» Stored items
──────
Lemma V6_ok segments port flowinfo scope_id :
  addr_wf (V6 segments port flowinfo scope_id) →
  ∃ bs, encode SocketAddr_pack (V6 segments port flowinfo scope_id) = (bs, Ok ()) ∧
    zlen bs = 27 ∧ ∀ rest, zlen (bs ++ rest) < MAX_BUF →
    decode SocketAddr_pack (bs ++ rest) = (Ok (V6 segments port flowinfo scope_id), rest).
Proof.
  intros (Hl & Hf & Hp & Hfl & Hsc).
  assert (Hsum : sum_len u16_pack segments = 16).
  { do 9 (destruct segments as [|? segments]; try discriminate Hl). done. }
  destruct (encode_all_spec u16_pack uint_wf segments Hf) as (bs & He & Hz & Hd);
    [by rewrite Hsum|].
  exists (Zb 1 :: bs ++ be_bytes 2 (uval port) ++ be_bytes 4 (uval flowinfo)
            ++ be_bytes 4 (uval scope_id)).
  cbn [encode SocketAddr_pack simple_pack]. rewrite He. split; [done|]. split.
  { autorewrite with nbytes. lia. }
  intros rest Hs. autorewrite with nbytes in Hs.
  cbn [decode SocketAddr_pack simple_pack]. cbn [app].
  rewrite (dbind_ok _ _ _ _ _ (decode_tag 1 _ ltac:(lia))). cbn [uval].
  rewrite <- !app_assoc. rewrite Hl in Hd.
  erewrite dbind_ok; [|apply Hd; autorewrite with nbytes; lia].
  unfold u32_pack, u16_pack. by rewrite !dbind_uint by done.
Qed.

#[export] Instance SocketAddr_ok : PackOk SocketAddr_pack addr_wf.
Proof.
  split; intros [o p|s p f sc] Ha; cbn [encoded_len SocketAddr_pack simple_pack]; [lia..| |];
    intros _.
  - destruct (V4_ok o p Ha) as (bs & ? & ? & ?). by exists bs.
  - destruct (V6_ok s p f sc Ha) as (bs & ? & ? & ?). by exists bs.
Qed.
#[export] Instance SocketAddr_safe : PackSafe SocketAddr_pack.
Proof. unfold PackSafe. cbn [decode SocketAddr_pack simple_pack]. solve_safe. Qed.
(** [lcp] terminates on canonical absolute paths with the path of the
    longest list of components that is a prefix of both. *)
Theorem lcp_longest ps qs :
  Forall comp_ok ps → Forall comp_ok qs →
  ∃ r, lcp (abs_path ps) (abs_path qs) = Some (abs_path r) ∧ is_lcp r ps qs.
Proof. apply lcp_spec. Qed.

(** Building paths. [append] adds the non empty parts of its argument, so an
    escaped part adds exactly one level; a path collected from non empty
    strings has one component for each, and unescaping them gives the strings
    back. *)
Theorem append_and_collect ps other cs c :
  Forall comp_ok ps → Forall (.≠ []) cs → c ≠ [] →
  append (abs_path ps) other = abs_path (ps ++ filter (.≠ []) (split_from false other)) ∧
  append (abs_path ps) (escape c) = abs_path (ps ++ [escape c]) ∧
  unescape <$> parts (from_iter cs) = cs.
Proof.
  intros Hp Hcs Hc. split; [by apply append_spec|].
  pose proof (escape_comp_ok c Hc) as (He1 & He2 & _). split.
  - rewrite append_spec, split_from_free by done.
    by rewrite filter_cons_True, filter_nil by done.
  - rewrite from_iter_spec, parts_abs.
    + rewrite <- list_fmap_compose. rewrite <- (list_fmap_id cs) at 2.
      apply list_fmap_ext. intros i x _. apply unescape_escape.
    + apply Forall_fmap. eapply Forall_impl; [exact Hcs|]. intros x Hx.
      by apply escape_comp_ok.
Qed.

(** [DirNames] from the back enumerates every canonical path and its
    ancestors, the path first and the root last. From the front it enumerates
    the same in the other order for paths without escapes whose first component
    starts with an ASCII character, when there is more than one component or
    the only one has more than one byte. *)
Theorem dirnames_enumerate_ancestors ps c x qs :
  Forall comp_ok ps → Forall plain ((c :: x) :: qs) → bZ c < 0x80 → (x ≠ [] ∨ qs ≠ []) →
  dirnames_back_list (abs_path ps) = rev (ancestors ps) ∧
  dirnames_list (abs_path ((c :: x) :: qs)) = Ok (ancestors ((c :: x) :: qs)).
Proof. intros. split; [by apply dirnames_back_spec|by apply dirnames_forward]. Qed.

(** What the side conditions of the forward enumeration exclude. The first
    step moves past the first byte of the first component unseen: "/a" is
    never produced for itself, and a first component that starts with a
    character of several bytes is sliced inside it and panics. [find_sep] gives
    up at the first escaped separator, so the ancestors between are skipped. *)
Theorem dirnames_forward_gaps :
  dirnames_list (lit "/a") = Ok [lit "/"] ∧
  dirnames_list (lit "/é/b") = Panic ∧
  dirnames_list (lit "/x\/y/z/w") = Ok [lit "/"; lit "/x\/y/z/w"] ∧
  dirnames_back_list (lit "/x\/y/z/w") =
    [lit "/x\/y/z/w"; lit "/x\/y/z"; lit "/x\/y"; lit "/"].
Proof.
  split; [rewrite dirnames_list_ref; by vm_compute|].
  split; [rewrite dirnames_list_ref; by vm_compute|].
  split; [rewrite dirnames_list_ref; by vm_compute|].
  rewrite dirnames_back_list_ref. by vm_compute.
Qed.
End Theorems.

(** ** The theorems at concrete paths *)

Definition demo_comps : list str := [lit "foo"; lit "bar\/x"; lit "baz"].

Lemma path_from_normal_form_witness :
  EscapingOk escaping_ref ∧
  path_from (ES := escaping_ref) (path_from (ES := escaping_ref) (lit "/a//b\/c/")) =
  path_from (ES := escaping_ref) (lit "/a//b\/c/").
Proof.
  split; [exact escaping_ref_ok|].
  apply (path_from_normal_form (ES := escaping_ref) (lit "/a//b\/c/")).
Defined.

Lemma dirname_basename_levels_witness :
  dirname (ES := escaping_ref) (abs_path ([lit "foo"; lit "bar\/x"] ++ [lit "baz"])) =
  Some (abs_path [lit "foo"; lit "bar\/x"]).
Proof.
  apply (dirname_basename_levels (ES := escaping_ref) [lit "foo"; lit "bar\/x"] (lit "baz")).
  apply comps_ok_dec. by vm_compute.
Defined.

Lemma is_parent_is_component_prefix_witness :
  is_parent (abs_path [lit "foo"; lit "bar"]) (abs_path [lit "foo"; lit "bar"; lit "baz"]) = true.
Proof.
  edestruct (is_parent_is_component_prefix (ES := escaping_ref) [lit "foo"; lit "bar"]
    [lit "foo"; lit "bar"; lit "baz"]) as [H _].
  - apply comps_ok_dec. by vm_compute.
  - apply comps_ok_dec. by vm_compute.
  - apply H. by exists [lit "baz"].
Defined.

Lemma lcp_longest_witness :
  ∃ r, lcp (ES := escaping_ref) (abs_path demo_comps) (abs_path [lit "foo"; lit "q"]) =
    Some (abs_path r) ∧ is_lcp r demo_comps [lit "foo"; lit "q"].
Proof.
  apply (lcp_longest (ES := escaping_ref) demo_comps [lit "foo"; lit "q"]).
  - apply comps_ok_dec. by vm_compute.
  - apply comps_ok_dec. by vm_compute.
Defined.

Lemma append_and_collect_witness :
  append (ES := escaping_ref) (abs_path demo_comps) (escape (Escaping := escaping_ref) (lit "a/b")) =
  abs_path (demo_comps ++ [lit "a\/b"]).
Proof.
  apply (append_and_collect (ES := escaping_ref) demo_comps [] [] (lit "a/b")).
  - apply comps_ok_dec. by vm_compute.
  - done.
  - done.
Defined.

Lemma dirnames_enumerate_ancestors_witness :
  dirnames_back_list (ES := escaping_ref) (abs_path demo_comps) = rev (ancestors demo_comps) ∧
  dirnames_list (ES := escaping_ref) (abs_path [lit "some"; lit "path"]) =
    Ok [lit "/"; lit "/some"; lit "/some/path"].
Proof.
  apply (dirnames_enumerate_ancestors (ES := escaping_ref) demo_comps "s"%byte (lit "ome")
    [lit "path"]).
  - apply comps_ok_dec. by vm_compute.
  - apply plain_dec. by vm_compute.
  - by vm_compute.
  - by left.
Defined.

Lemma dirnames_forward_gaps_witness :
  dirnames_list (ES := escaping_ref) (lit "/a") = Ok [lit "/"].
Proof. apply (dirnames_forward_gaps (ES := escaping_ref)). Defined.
──────
The required output is every line above that contains the string "enumerates".

» RESPONSE TO THE EXERCISE
(** [DirNames] from the back enumerates every canonical path and its
    ancestors, the path first and the root last. From the front it enumerates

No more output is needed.